85 A.BERLIRI, L’imposta sul valore aggiunto, Milano, 1971, pag. 5; S. MENCARELLI,R.R.SCALESSE eG.TINELLI,

Introduzione allo studio giuridico dell’imposta sul valore aggiunto, Torino, 2012, pag.4.

86 A. CIANI, L’introduzione dell’imposta sul valore aggiunto nell’ordinamento tributario italiano, Milano, 1975, pag. 4; C.

Cosciani, Problemi fiscali del Mercato Comune, Milano, 1958, pag. 511; G. BIZIOLI, Il processo di integrazione dei

principi tributari nel rapporto fra ordinamento costituzionale, comunitario e diritto internazionale, Padova, 2008, pag. 140.

87 Consultazione Del Comitato Economico E Sociale circa una proposta di direttiva del Consiglio in materia

di armonizzazione delle legislazioni degli Stati membri relative alle imposte sulla cifra d'affari — Introduzione di

un'imposta sul valore aggiunto negli Stati membri, N. C 144/13, in Gazzetta Ufficiale delle Comunità europee 8. 11.

Tale concetto era alla base anche dell’impianto della Direttiva n. 71 del 14 aprile 1967, in cui si sottolineava che l’obiettivo essenziale del Trattato istitutivo della Comunità Economica Europea era proprio quello di instaurare, nel quadro di una unione economica, un mercato comune, basato su una sana concorrenza e che presenti caratteristiche analoghe a quelle di un mercato interno. Venne individuato un unico mezzo per la realizzazione di tale obiettivo: si presupponeva l’applicazione negli Stati membri di legislazioni uniformi.
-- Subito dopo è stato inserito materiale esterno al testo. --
(* ===== verification/Mdbx.v ===== *)
(** The interface of the [mdbx-go] library and of the file removal the database
    code relies on: the operations as a class, their documented behaviour as a
    second class, and an in-memory instance of both. *)
From S2P Require Import Prelude GoRuntime.

Abbreviation store := (gmap (list byte) (list byte)).

(** * The operations

    The library is not part of the repository: its types are opaque and its
    operations transform an opaque state that holds every environment and the
    files behind them. A transaction function returns a value or an error; the
    value stands for the variables the Go closure assigns. *)
Class Mdbx := {
  mdbx_state : Type;
  Env : Type;
  DBI : Type;
  Txn : Type;
  Cursor : Type;

  mdbx_Create : Z;
  mdbx_OptMaxReaders : Z;
  mdbx_ErrNotFound : error;

  mdbx_NewEnv : mdbx_state → mdbx_state * res Env;
  env_SetGeometry (e : Env)
      (sizeLower sizeNow sizeUpper growthStep shrinkThreshold pageSize : Z) :
    mdbx_state → mdbx_state * option error;
  env_SetOption (e : Env) (opt value : Z) :
    mdbx_state → mdbx_state * option error;
  env_Open (e : Env) (path : string) (flags mode : Z) :
    mdbx_state → mdbx_state * option error;
  env_Close (e : Env) : mdbx_state → mdbx_state;
  env_Update {A : Type} (e : Env) (fn : Txn → Txn * res A) :
    mdbx_state → mdbx_state * res A;
  env_View {A : Type} (e : Env) (fn : Txn → res A) :
    mdbx_state → mdbx_state * res A;

  txn_OpenRoot (flags : Z) (t : Txn) : Txn * res DBI;
  txn_OpenCursor (d : DBI) (t : Txn) : Txn * res Cursor;
  cursor_Put (c : Cursor) (k v : list byte) (flags : Z) (t : Txn) :
    Txn * option error;
  cursor_Close (c : Cursor) (t : Txn) : Txn;
  txn_Get (d : DBI) (k : list byte) (t : Txn) : res (list byte);
  txn_Del (d : DBI) (k : list byte) (v : option (list byte)) (t : Txn) :
    Txn * option error;

  os_RemoveAll (path : string) : mdbx_state → mdbx_state * option error;
}.

(** * The documented behaviour

    A transaction sees the committed contents of its environment. [Update]
    commits when its function returns nil and otherwise leaves the environment as
    it was; it may also fail to begin or to commit. [Put] with flags 0 inserts or
    overwrites, [Get] answers [ErrNotFound] for a missing key and for no other
    reason: a transaction that cannot begin reports another error. *)
Class MdbxLaws `{Mdbx} := {
  env_view : mdbx_state → Env → DBI → store;
  txn_view : Txn → DBI → store;
  cursor_dbi : Cursor → DBI;

  env_Update_law {A} e (fn : Txn → Txn * res A) m m' r :
    env_Update e fn m = (m', r) →
    (∃ err, r = Err err ∧ ∀ e' d, env_view m' e' d = env_view m e' d) ∨
    (∃ t t' a, (∀ d, txn_view t d = env_view m e d) ∧ fn t = (t', Ok a) ∧
       r = Ok a ∧ (∀ d, env_view m' e d = txn_view t' d) ∧
       ∀ e' d, e' ≠ e → env_view m' e' d = env_view m e' d);
  env_View_law {A} e (fn : Txn → res A) m m' r :
    env_View e fn m = (m', r) →
    (∀ e' d, env_view m' e' d = env_view m e' d) ∧
    ((∃ err, r = Err err ∧ errors_Is err mdbx_ErrNotFound = false) ∨
     ∃ t, (∀ d, txn_view t d = env_view m e d) ∧ r = fn t);

  txn_OpenCursor_law d t t' c :
    txn_OpenCursor d t = (t', Ok c) →
    cursor_dbi c = d ∧ ∀ d', txn_view t' d' = txn_view t d';
  cursor_Put_law c k v t t' :
    cursor_Put c k v 0 t = (t', None) →
    txn_view t' (cursor_dbi c) = <[k := v]> (txn_view t (cursor_dbi c)) ∧
    ∀ d, d ≠ cursor_dbi c → txn_view t' d = txn_view t d;
  cursor_Close_law c t d : txn_view (cursor_Close c t) d = txn_view t d;
  txn_Get_ok d k t v : txn_Get d k t = Ok v → txn_view t d !! k = Some v;
  txn_Get_missing d k t e :
    txn_Get d k t = Err e → errors_Is e mdbx_ErrNotFound = true →
    txn_view t d !! k = None;
  txn_Del_law d k t t' :
    txn_Del d k None t = (t', None) →
    txn_view t' d = delete k (txn_view t d) ∧
    ∀ d', d' ≠ d → txn_view t' d' = txn_view t d';
}.

(** A library none of whose operations on a live environment fail. *)
Class MdbxReliable `{MdbxLaws} := {
  env_live : mdbx_state → Env → Prop;
  env_Update_live {A} e (fn : Txn → Txn * res A) m e' :
    env_live m e' → env_live (env_Update e fn m).1 e';
  env_Update_ok {A} e (fn : Txn → Txn * res A) m :
    env_live m e →
    (∀ t, ∃ t' a, fn t = (t', Ok a)) →
    ∃ m' a, env_Update e fn m = (m', Ok a);
  env_View_ok {A} e (fn : Txn → res A) m :
    env_live m e →
    ∃ m' t, (∀ d, txn_view t d = env_view m e d) ∧ env_View e fn m = (m', fn t);
  txn_OpenCursor_ok d t : ∃ t' c, txn_OpenCursor d t = (t', Ok c);
  cursor_Put_ok c k v t : ∃ t', cursor_Put c k v 0 t = (t', None);
  txn_Get_total d k t :
    txn_Get d k t =
      match txn_view t d !! k with
      | Some v => Ok v
      | None => Err mdbx_ErrNotFound
      end;
}.

(** * An in-memory instance

    One store per environment; [limit] bounds the number of keys, beyond which a
    [Put] of a new key fails as MDBX does when the map is full. *)
Module MemMdbx.
Record state := MemState { next : nat; envs : gmap nat store }.

Definition update {A} (e : nat) (fn : store → store * res A) (m : state)
    : state * res A :=
  match envs m !! e with
  | None => (m, Err (External "mdbx" "EINVAL"))
  | Some s =>
      match fn s with
      | (s', Ok a) => (MemState (next m) (<[e := s']> (envs m)), Ok a)
      | (_, Err err) => (m, Err err)
      end
  end.

Definition view {A} (e : nat) (fn : store → res A) (m : state) : state * res A :=
  match envs m !! e with
  | None => (m, Err (External "mdbx" "EINVAL"))
  | Some s => (m, fn s)
  end.

Definition put (limit : option nat) (k v : list byte) (s : store)
    : store * option error :=
  match s !! k, limit with
  | None, Some n =>
      if decide (n ≤ size s) then (s, Some (External "mdbx" "MapFull"))
      else (<[k := v]> s, None)
  | _, _ => (<[k := v]> s, None)
  end.

Definition get (k : list byte) (s : store) : res (list byte) :=
  match s !! k with
  | Some v => Ok v
  | None => Err (External "mdbx" "NotFound")
  end.

#[export] Instance ops (limit : option nat) : Mdbx := {|
  mdbx_state := state; Env := nat; DBI := unit; Txn := store; Cursor := unit;
  mdbx_Create := 0x40000; mdbx_OptMaxReaders := 1;
  mdbx_ErrNotFound := External "mdbx" "NotFound";
  mdbx_NewEnv m := (MemState (S (next m)) (<[next m := ∅]> (envs m)), Ok (next m));
  env_SetGeometry _ _ _ _ _ _ _ m := (m, None);
  env_SetOption _ _ _ m := (m, None);
  env_Open _ _ _ _ m := (m, None);
  env_Close e m := MemState (next m) (delete e (envs m));
  env_Update := @update;
  env_View := @view;
  txn_OpenRoot _ s := (s, Ok tt);
  txn_OpenCursor _ s := (s, Ok tt);
  cursor_Put _ k v _ s := put limit k v s;
  cursor_Close _ s := s;
  txn_Get _ k s := get k s;
  txn_Del _ k _ s :=
    match s !! k with
    | Some _ => (delete k s, None)
    | None => (s, Some (External "mdbx" "NotFound"))
    end;
  os_RemoveAll _ m := (m, None);
|}.

Definition env_contents (m : state) (e : nat) (_ : unit) : store :=
  default ∅ (envs m !! e).

Lemma update_law {A} (e : nat) (fn : store → store * res A) (m m' : state) r :
  update e fn m = (m', r) →
  (∃ err, r = Err err ∧ ∀ e' d, env_contents m' e' d = env_contents m e' d) ∨
  (∃ t t' a, (∀ d, t = env_contents m e d) ∧ fn t = (t', Ok a) ∧ r = Ok a ∧
     (∀ d, env_contents m' e d = t') ∧
     ∀ e' d, e' ≠ e → env_contents m' e' d = env_contents m e' d).
Proof.
  unfold update, env_contents.
  destruct (envs m !! e) as [s|] eqn:E; [|intros [= <- <-]; left; eauto].
  destruct (fn s) as [s' [a|err]] eqn:F; intros [= <- <-]; [right|left; eauto].
  exists s, s', a. simpl. rewrite lookup_insert_eq. split_and!; [done..|].
  intros e' d Hne. by rewrite lookup_insert_ne.
Qed.

Lemma view_law {A} (e : nat) (fn : store → res A) (m m' : state) r :
  view e fn m = (m', r) →
  (∀ e' d, env_contents m' e' d = env_contents m e' d) ∧
  ((∃ err, r = Err err ∧ errors_Is err (External "mdbx" "NotFound") = false) ∨
   ∃ t, (∀ d, t = env_contents m e d) ∧ r = fn t).
Proof.
  unfold view, env_contents.
  destruct (envs m !! e) as [s|] eqn:E; intros [= <- <-]; split; eauto.
Qed.

Lemma put_law limit k v s s' : put limit k v s = (s', None) → s' = <[k := v]> s.
Proof.
  unfold put. destruct (s !! k), limit; try case_decide; congruence.
Qed.

#[export] Program Instance laws (limit : option nat) : @MdbxLaws (ops limit) := {|
  env_view := env_contents;
  txn_view s _ := s;
  cursor_dbi c := c;
|}.
Next Obligation. intros limit A. apply update_law. Qed.
Next Obligation. intros limit A. apply view_law. Qed.
Next Obligation. intros limit [] s s' [] [= ->]. done. Qed.
Next Obligation.
  intros limit [] k v s s' H. apply put_law in H. split; [done | by intros []].
Qed.
Next Obligation. done. Qed.
Next Obligation.
  intros limit [] k s v. simpl. unfold get. case_match; congruence.
Qed.
Next Obligation.
  intros limit [] k s e. simpl. unfold get. case_match; congruence.
Qed.
Next Obligation.
  intros limit [] k s s'. simpl. case_match; intros [= <-].
  split; [done | by intros []].
Qed.

Lemma update_live {A} (e e' : nat) (fn : store → store * res A) (m : state) :
  is_Some (envs m !! e') → is_Some (envs (update e fn m).1 !! e').
Proof.
  intros [s Hs]. unfold update.
  destruct (envs m !! e); [|eauto]. destruct (fn _) as [? []]; [|eauto].
  simpl. rewrite lookup_insert. case_decide; eauto.
Qed.

Lemma update_ok {A} (e : nat) (fn : store → store * res A) (m : state) :
  is_Some (envs m !! e) → (∀ t, ∃ t' a, fn t = (t', Ok a)) →
  ∃ m' a, update e fn m = (m', Ok a).
Proof.
  intros [s Hs] Hfn. unfold update. rewrite Hs.
  destruct (Hfn s) as (s' & a & ->). eauto.
Qed.

Lemma view_ok {A} (e : nat) (fn : store → res A) (m : state) :
  is_Some (envs m !! e) →
  ∃ m' t, (∀ d, t = env_contents m e d) ∧ view e fn m = (m', fn t).
Proof.
  intros [s Hs]. unfold view, env_contents. rewrite Hs. by exists m, s.
Qed.

Lemma put_ok k v s : ∃ s', put None k v s = (s', None).
Proof. unfold put. destruct (s !! k); eauto. Qed.

#[export] Program Instance reliable : @MdbxReliable (ops None) (laws None) := {|
  env_live m e := is_Some (envs m !! e);
|}.
Next Obligation. intros A e fn m e'. apply update_live. Qed.
Next Obligation. intros A. apply update_ok. Qed.
Next Obligation. intros A. apply view_ok. Qed.
Next Obligation. intros [] s. simpl. eauto. Qed.
Next Obligation. intros [] k v s. apply put_ok. Qed.
Next Obligation. done. Qed.

Definition init : state := MemState 0 ∅.
End MemMdbx.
La relazione introduttiva che accompagnava la proposta di Direttiva dichiarava espressamente che: «Le disposizioni

contenute in questa seconda direttiva vincolano gli Stati membri in conformità a quanto prescritto dall’art.189, terzo comma, per quanto concerne il risultato da raggiungere. Di conseguenza i testi formulati non devono necessariamente essere trascritti alla lettera nelle varie legislazioni nazionali. Tuttavia sebbene estremamente utile chiedere agli Stati membri di seguire, nelle loro legislazioni, i testi proposti il più letteralmente possibile considerando che, in questa guisa, saranno evitate, in larga misura, ulteriori difficoltà di interpretazione e si troveranno già adottate alcune basi di diritto di tipo comunitario per quanto concerne il campo delle imposte armonizzate».

Secondo l’autorevole dottrina la proposta della Commissione doveva essere formulata sulla base di concetti estremamente tecnici e completi, in modo da poter garantire l’applicazione uniformemente della norma da parte di tutti gli Stati; tale era il motivo, in effetti che portò all’adozione della Seconda Direttiva. All’epoca della formulazione della proposta era già chiaro a molti che l’elemento fondamentale per la buona riuscita dell’introduzione di una imposta sui consumi era il poter contare su una completa armonizzazione in tema di imposte indirette.

«Dato che l’armonizzazione non può riguardare le aliquote e, sia pure in parte, i beni ed i servizi

tassabili, almeno sino a che la Comunità Europea non si trasformi da Comunità economica in Comunità politica (il che, probabilmente, è ormai nella logica delle cose e della storia prima ancora che nella volontà dei singoli), essa deve necessariamente investire nella maggior possibile misura la

struttura e la regolazione del nuovo tributo diretto a disciplinare nei sei Paesi l’imposizione sulla cifra d’affari».88

La seconda Direttiva del Consiglio della CEE non tardò ad arrivare e l’11 aprile 1967 n. 67/228 disciplinò la struttura e le modalità di applicazione del sistema comune di imposta sul valore aggiunto.

Con tale Direttiva, i sei Stati si impegnarono all’adozione di un sistema comune di imposta, per quanto riguarda la uniformità del tipo di imposta, della sua struttura, del suo meccanismo e della sua applicazione. Restavano, peraltro, fuori da tale impegno due elementi importantissimi, e cioè l’aliquota e le esenzioni.